Compte tenu du contexte plus important dans lequel s’inscrivent toutes les communications et du comportement adopté par les parties par l’entremise de leurs avocats avant cet échange de courriels [...] l’observateur objectif raisonnable ne conclurait pas que les parties étaient sur la même longueur d’onde en ce qui concerne le caractère essentiel ou la portée de la prétendue transaction (pages 9 et 10).

[25] Plus particulièrement, le juge Barnes a conclu qu’un observateur objectif ne conclurait pas que l’offre de Sandoz comportait un désistement quant à la question de l’évidence, qu’elle soulève depuis longtemps » (à la page 10). Récemment, la Cour d’appel fédérale a rejeté la demande d’autorisation d’interjeter appel de la décision du juge Barnes présentée par Allergan (14 janvier 2021, 20– A– 38).

[26] De même, un observateur objectif ne conclurait pas qu’AstraZeneca s’est désistée de son action en contrefaçon sans une concession réciproque de Sandoz concernant les dommages‑intérêts au titre de l’article 8.

(3) Y avait‑il une offre et une acceptation correspondante de toutes les conditions essentielles?

[27] Sandoz soutient qu’AstraZeneca a fait une offre de se désister de son action en contrefaçon sans frais et que Sandoz a accepté cette offre. Sandoz affirme que cela a créé un accord de règlement valide.

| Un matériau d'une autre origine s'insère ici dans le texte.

Lemma quantify_spec q complete (m : list (rstr * ContextEvaluation)) d :
  quantify q complete m = Ok d -> d = of_k3 (quantified q complete (map ctx_decision (bm_values m))).
Proof.
  unfold quantify, quantified, bm_values. intros H.
  assert (is_empty (map ctx_decision (map snd m)) = is_empty m) as -> by by destruct m.
  revert H. generalize (map ctx_decision (map snd m)) as ds. intros ds.
  assert (forall v, existsb (fun d => bool_decide (d = v)) ds = true <-> v ∈ ds) as Hex.
  { intros v. rewrite existsb_true_iff. setoid_rewrite bool_decide_eq_true. naive_solver. }
  assert (forall v, to_k3 v ∈ map to_k3 ds <-> v ∈ ds) as Hin.
  { intros v. rewrite elem_of_map. split; [intros (? & Heq & ?)|eauto]. by apply (inj to_k3) in Heq as ->. }
  set (missing := if complete && negb (is_empty m) then [] else [KUnknown]).
  assert (KUnknown ∈ missing <-> negb complete || is_empty m = true) as Hmiss.
  { unfold missing. destruct complete, (is_empty m); simpl; set_solver. }
  assert (forall v, v ∈ missing -> v = KUnknown) as Hmiss'.
  { unfold missing. destruct (_ && _); set_solver. }
  assert (forall k l, (k_any l = KTrue <-> KTrue ∈ l) /\ k = k_any l -> True) as _ by done.
  destruct q.
  - destruct ds; simpl; [done|]. intros [= ->]. by rewrite of_to_k3.
  - intros H. apply (inj to_k3). rewrite to_of_k3.
    destruct (existsb (fun d => bool_decide (d = Match)) ds) eqn:Ha.
    { inv_ok. apply Hex, Hin in Ha. symmetry. apply k_any_true. set_solver. }
    assert (k_any (map to_k3 ds ++ missing) <> KTrue) as Hnt.
    { rewrite k_any_true, elem_of_app. intros [Hm|Hm]; [|by apply Hmiss' in Hm].
      apply (Hin Match), Hex in Hm. congruence. }
    destruct (negb complete || is_empty m || existsb (fun d => bool_decide (d = Unknown)) ds) eqn:Hu;
      inv_ok.
    + destruct (k_any (map to_k3 ds ++ missing)) eqn:Hk; [done|done|].
      rewrite k_any_false in Hk. apply orb_true_iff in Hu as [Hu|Hu].
      * apply Hmiss in Hu. discriminate (Hk KUnknown ltac:(set_solver)).
      * apply Hex, Hin in Hu. discriminate (Hk KUnknown ltac:(set_solver)).
    + apply orb_false_iff in Hu as [Hu1 Hu2]. symmetry. apply k_any_false.
      intros v [Hv|Hv]%elem_of_app.
      * apply elem_of_map in Hv as ([] & <- & Hv); [|done|]; apply Hex in Hv; congruence.
      * pose proof (Hmiss' _ Hv) as ->. apply Hmiss in Hv. congruence.
  - intros H. apply (inj to_k3). rewrite to_of_k3.
    destruct (existsb (fun d => bool_decide (d = NoMatch)) ds) eqn:Ha.
    { inv_ok. apply Hex, Hin in Ha. symmetry. apply k_all_false. set_solver. }
    assert (k_all (map to_k3 ds ++ missing) <> KFalse) as Hnt.
    { rewrite k_all_false, elem_of_app. intros [Hm|Hm]; [|by apply Hmiss' in Hm].
      apply (Hin NoMatch), Hex in Hm. congruence. }
    destruct (negb complete || is_empty m || existsb (fun d => bool_decide (d = Unknown)) ds) eqn:Hu;
      inv_ok.
    + destruct (k_all (map to_k3 ds ++ missing)) eqn:Hk; [|done|done].
      rewrite k_all_true in Hk. apply orb_true_iff in Hu as [Hu|Hu].
      * apply Hmiss in Hu. discriminate (Hk KUnknown ltac:(set_solver)).
      * apply Hex, Hin in Hu. discriminate (Hk KUnknown ltac:(set_solver)).
    + apply orb_false_iff in Hu as [Hu1 Hu2]. symmetry. apply k_all_true.
      intros v [Hv|Hv]%elem_of_app.
      * apply elem_of_map in Hv as ([] & <- & Hv); [done| |]; apply Hex in Hv; congruence.
      * pose proof (Hmiss' _ Hv) as ->. apply Hmiss in Hv. congruence.
Qed.

Lemma memberships_checked r (memberships : list (rstr * Outcome)) :
  bs_of_list (bm_keys memberships) = Rule_groups r -> memberships_ok r memberships.
Proof. intros Heq g Hg. rewrite <-Heq, elem_of_bs_of_list in Hg. by apply bm_get_keys. Qed.
Lemma evaluate_object_ok r s now b n objs o b' n' objs' :
  Rule_wf r -> evaluate_object r s now (b, n, objs) o = Ok (b', n', objs') ->
  objs' = objs ++ [reference_object r now o] /\
  key_tenant (snap_key o) = in_tenant s /\
  n' = n + zlen (snap_contexts o) /\ 0 <= n' * leaf_count (rule_criteria r) <= limits.EXPLANATIONS /\
  0 <= n' * c_count (rule_criteria r) <= limits.VISITS.
Proof.
  intros Hr H. unfold evaluate_object in H. inv_ok. bool_hyps.
  destruct a7 as [b1 contexts]. inv_ok. simplify_eq.
  apply checked_u64_some in E4 as [-> _].
  apply LimitKind_product_ok in E5, E6. apply memberships_checked in E1.
  apply evaluate_contexts_ok in E7 as ->; [|done..]. apply quantify_spec in E8 as ->.
  done.
Qed.
Lemma evaluate_object_no_panic r s now st o :
  Rule_wf r -> no_panic (evaluate_object r s now st o).
Proof.
  intros Hr. destruct st as [[b n] objs]. unfold evaluate_object.
  apply bind_no_panic; [auto with rust|intros _ _].
  apply bind_no_panic; [auto with rust|intros b1 _].
  apply bind_no_panic; [auto with rust|intros u Hm]. apply reject_ok, negb_false_iff in Hm.
  apply bool_decide_eq_true, memberships_checked in Hm.
  apply bind_no_panic; [apply (res_for_no_panic _ (fun _ => True)); auto with rust|intros b2 _].
  apply bind_no_panic; [auto with rust|intros _ _].
  apply bind_no_panic; [auto with rust|intros n1 _].
  assert (forall k a c, no_panic (LimitKind_product k a c)) as Hp.
  { intros. unfold LimitKind_product. apply bind_no_panic; auto with rust. }
  apply bind_no_panic; [done|intros _ _]. apply bind_no_panic; [done|intros _ _].
  apply bind_no_panic; [|intros [b3 contexts] _].
  - apply (res_for_no_panic _ (fun _ => True)); [|done..]. intros st c _ _.
    by apply evaluate_context_no_panic.
  - apply bind_no_panic; [|done]. unfold quantify. destruct (snap_quantifier o); [auto with rust|..];
      repeat case_match; done.
Qed.
Lemma evaluate_objects_ok r s now os b n objs b' n' objs' :
  Rule_wf r -> res_for (evaluate_object r s now) os (b, n, objs) = Ok (b', n', objs') ->
  objs' = objs ++ map (reference_object r now) os /\
  (forall o, o ∈ os -> key_tenant (snap_key o) = in_tenant s) /\
  n' = n + foldr Z.add 0 (map (fun o => zlen (snap_contexts o)) os) /\
  (os <> [] -> 0 <= n' * leaf_count (rule_criteria r) <= limits.EXPLANATIONS /\
               0 <= n' * c_count (rule_criteria r) <= limits.VISITS).
Proof.
  intros Hr. revert b n objs. induction os as [|o os IH]; intros b n objs H;
    cbn [res_for] in H; inv_ok.
  - simplify_eq. rewrite app_nil_r. split_and!; [done|set_solver|simpl; lia|done].
  - destruct a as [[b1 n1] objs1].
    apply evaluate_object_ok in E as (-> & Ht & -> & He & Hv); [|done].
    apply IH in H as (-> & Hts & -> & Hbound). simpl. rewrite <-app_assoc.
    split_and!; [done|set_solver|lia|]. intros _. destruct os; [|by apply Hbound].
    simpl. rewrite Z.add_0_r. done.
Qed.
(* ===== verification/ReleaseTransition.v ===== *)
(** * Software release: the publication state machine ([crates/software-release/src/transition.rs])

    [Publication::new], [restore] and [transition]: compare-and-set on the revision,
    idempotent replay, and the lifecycle of the current attempt. *)
From S2P Require Import Prelude Ordered Text External Release.

Section Transition.
Context `{RC : RequestContext} `{CT : Contract} `{SH : Sha2}.

Record Receipt : Type := mk_Receipt {
  rc_publication : Identity; rc_request : Identity; rc_fingerprint : Digest;
  rc_before_revision : Z; rc_revision : Z; rc_at : Timepoint
}.
Inductive Decision : Type :=
| Updated
| Publish (a : Attempt)
| Reconcile (publication : Digest) (attempt : Z).
(** [Snapshot], and [Publication] which is a checked one. *)
Record Publication : Type := mk_Publication {
  s_id : Identity; s_revision : Z; s_at : Timepoint; s_content : Content; s_withdrawn : bool;
  s_attempt : Attempt
}.
Inductive Transition : Type :=
| TApplied (next : Publication) (receipt : Receipt) (decision : Decision)
| TReplayed (receipt : Receipt).

Definition outcome_evidence (o : PublicationOutcome) : option Evidence :=
  match o with Pending => None | Reported r => Some (result_evidence r) end.
Definition check_tenant (p : Publication) (tenant : TenantId) : res Error () :=
  reject (negb (bool_decide (tenant = id_tenant (s_id p)))) TenantMismatch.
Definition check_evidence (p : Publication) (e : Evidence) (at_ : Timepoint) : res Error () :=
  _ ← check_tenant p (id_tenant (ev_actor e));
  reject (ltb at_ (ev_at e)) InvalidTime.
Definition check_snapshot (s : Publication) : res Error () :=
  let p := s_attempt s in
  let b := at_binding p in
  _ ← check_tenant s (id_tenant (b_target b));
  _ ← check_tenant s (id_tenant (b_actor b));
  _ ← check_evidence s (b_evidence b) (b_at b);
  _ ← reject (negb (bool_decide (b_publication b = s_id s))
              || negb (bool_decide (id_value (b_target b) = si_source (c_software (s_content s))))
              || negb (bool_decide (b_target_digest b = c_source_snapshot (s_content s)))
              || negb (bool_decide (b_content b = Content_digest (s_content s)))
              || bool_decide (b_target_digest b = zero_digest)) IdentityMismatch;
  _ ← reject ((at_attempt p =? 0) || ltb (at_requested_at p) (b_at b)
              || ltb (s_at s) (at_requested_at p)) InvalidSnapshot;
  _ ← reject ((s_revision s =? 0)
              && (s_withdrawn s || negb (at_attempt p =? 1) || negb (bool_decide (s_at s = b_at b))
                  || negb (bool_decide (at_outcome p = Pending)))) InvalidSnapshot;
  match outcome_evidence (at_outcome p) with
  | Some e =>
      _ ← check_evidence s e (s_at s);
      reject (ltb (ev_at e) (at_requested_at p)) InvalidTime
  | None => Ok ()
  end.
Definition Publication_restore (s : Publication) : res Error Publication :=
  _ ← check_snapshot s; Ok s.
Definition Publication_new (content : Content) (binding : PublicationBinding) : res Error Publication :=
  Publication_restore (mk_Publication (b_publication binding) 0 (b_at binding) content false
                         (mk_Attempt binding 1 (b_at binding) Pending)).
(** [current(id, attempt)]: the current attempt, if it is the one named. *)
Definition current (s : Publication) (id : Digest) (attempt : Z) : res Error Attempt :=
  let p := s_attempt s in
  _ ← reject (negb (bool_decide (Attempt_id p = id)) || negb (at_attempt p =? attempt)) IdentityMismatch;
  Ok p.
Definition set_attempt (s : Publication) (p : Attempt) : Publication :=
  mk_Publication (s_id s) (s_revision s) (s_at s) (s_content s) (s_withdrawn s) p.
(** The [match] on the operation: the changed aggregate and the post-commit work. *)
Definition apply_operation (s : Publication) (as_of : Timepoint) (op : Operation)
    : res Error (Publication * Decision) :=
  match op with
  | Withdraw =>
      Ok (mk_Publication (s_id s) (s_revision s) (s_at s) (s_content s) true (s_attempt s), Updated)
  | Retry publication attempt =>
      _ ← reject (s_withdrawn s) PublicationClosed;
      p ← current s publication attempt;
      _ ← reject (match at_outcome p with Reported (NotApplied _) => false | _ => true end)
            ReconciliationRequired;
      next ← ok_or (checked_u64 (at_attempt p + 1)) Overflow;
      let p := mk_Attempt (at_binding p) next as_of Pending in
      Ok (set_attempt s p, Publish p)
  | Record_ publication attempt outcome =>
      _ ← check_evidence s (result_evidence outcome) as_of;
      p ← current s publication attempt;
      _ ← reject (ltb (ev_at (result_evidence outcome)) (at_requested_at p)
                  || match outcome_evidence (at_outcome p) with
                     | Some e => ltb (ev_at (result_evidence outcome)) (ev_at e)
                     | None => false
                     end) InvalidTime;
      p ← match at_outcome p with
          | Pending | Reported (Unknown _) =>
              Ok (mk_Attempt (at_binding p) (at_attempt p) (at_requested_at p) (Reported outcome))
          | Reported old => if bool_decide (old = outcome) then Ok p else Err ResultConflict
          end;
      Ok (set_attempt s p,
          match outcome with Unknown _ => Reconcile publication attempt | _ => Updated end)
  end.
Definition replay (s : Publication) (request : Request) (fingerprint : Digest) (receipt : Receipt)
    : res Error Transition :=
  _ ← reject (negb (bool_decide (rc_publication receipt = s_id s))
              || negb (bool_decide (rc_request receipt = rq_id request))
              || negb (bool_decide (rc_fingerprint receipt = fingerprint))) RequestConflict;
  _ ← reject (negb (rc_before_revision receipt =? rq_expected_revision request)
              || negb (bool_decide (checked_u64 (rc_before_revision receipt + 1)
                                    = Some (rc_revision receipt)))
              || (s_revision s <? rc_revision receipt)
              || negb (bool_decide (rc_at receipt = rq_as_of request))
              || ltb (s_at s) (rc_at receipt)) InvalidSnapshot;
  Ok (TReplayed receipt).
Definition Publication_transition (s : Publication) (request : Request) (previous : option Receipt)
    : res Error Transition :=
  _ ← check_tenant s (id_tenant (rq_id request));
  _ ← check_tenant s (id_tenant (rq_actor request));
  let fingerprint := request_fingerprint (s_id s) request in
  match previous with
  | Some receipt => replay s request fingerprint receipt
  | None =>
      _ ← reject (negb (rq_expected_revision request =? s_revision s))
            (RevisionConflict (rq_expected_revision request) (s_revision s));
      _ ← reject (ltb (rq_as_of request) (s_at s)) InvalidTime;
      '(next, decision) ← apply_operation s (rq_as_of request) (rq_operation request);
      revision ← ok_or (checked_u64 (s_revision next + 1)) Overflow;
      let next := mk_Publication (s_id next) revision (rq_as_of request) (s_content next)
                    (s_withdrawn next) (s_attempt next) in
      _ ← check_snapshot next;
      Ok (TApplied next
            (mk_Receipt (s_id s) (rq_id request) fingerprint (s_revision s) revision (rq_as_of request))
            decision)
  end.

(** ** Histories *)
(** One committed step: the state changes only through an applied transition. *)
Definition committed (s : Publication) (r : Request) (s' : Publication) (rc : Receipt) : Prop :=
  exists d, Publication_transition s r None = Ok (TApplied s' rc d).
Inductive history (s : Publication) : Publication -> Prop :=
| history_refl : history s s
| history_step s' s'' r rc : history s s' -> committed s' r s'' rc -> history s s''.

(** ** The abstract lifecycle of one publication

    Withdrawal is permanent; the current attempt is undecided until a terminal report,
    and only a definite non-application opens the next attempt. *)
Inductive Phase : Type := Undecided | Rejected | Confirmed.
Record Abstract : Type := mk_Abstract { ab_withdrawn : bool; ab_attempt : Z; ab_phase : Phase }.
Definition phase_of (o : PublicationOutcome) : Phase :=
  match o with
  | Pending | Reported (Unknown _) => Undecided
  | Reported (NotApplied _) => Rejected
  | Reported (Applied _) => Confirmed
  end.
Definition abstract (s : Publication) : Abstract :=
  mk_Abstract (s_withdrawn s) (at_attempt (s_attempt s)) (phase_of (at_outcome (s_attempt s))).
Inductive abstract_step : Abstract -> Abstract -> Prop :=
| step_withdraw w n p : abstract_step (mk_Abstract w n p) (mk_Abstract true n p)
| step_retry n : abstract_step (mk_Abstract false n Rejected) (mk_Abstract false (n + 1) Undecided)
| step_decide w n p : abstract_step (mk_Abstract w n Undecided) (mk_Abstract w n p)
| step_repeat w n p : abstract_step (mk_Abstract w n p) (mk_Abstract w n p).
End Transition.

[28] Une fois de plus, je ne suis pas d’accord.

[29] Il découle de ce qui précède que Sandoz a accepté une offre qui n’était pas réellement sur la table. Cela ressort de la formulation de son acceptation supposée (aucune mention du fait que les deux parties se désistent de leurs poursuites judiciaires) et de la réponse d’AstraZeneca par laquelle cette dernière exprime son attente que Sandoz retire son avis d’allégation et renonce à sa demande de dommages‑intérêts fondée sur l’article 8. Cependant, AstraZeneca était [traduction] « heureuse » que Sandoz soit [traduction] « prête à accepter un désistement ».

[30] Sur le plan objectif, la preuve ne démontre pas une concordance entre les parties de l’offre et de l’acceptation. Selon ma lecture, les communications de septembre entre les parties n’ont pas fait progresser de manière significative leurs efforts pour parvenir à un règlement, au‑delà de la manifestation d’un désir mutuel imprécis à cet égard.

[31] En examinant les facteurs pertinents en jeu et le contexte global des communications entre les parties, je conclus qu’il n’y a pas eu d’accord de règlement valide entre les parties.

III. Conclusion et décision

[32] Sandoz n’a pas établi que les parties sont parvenues à un accord de règlement. Par conséquent, je rejette la requête visant l’exécution du prétendu accord, et j’adjuge les dépens à AstraZeneca.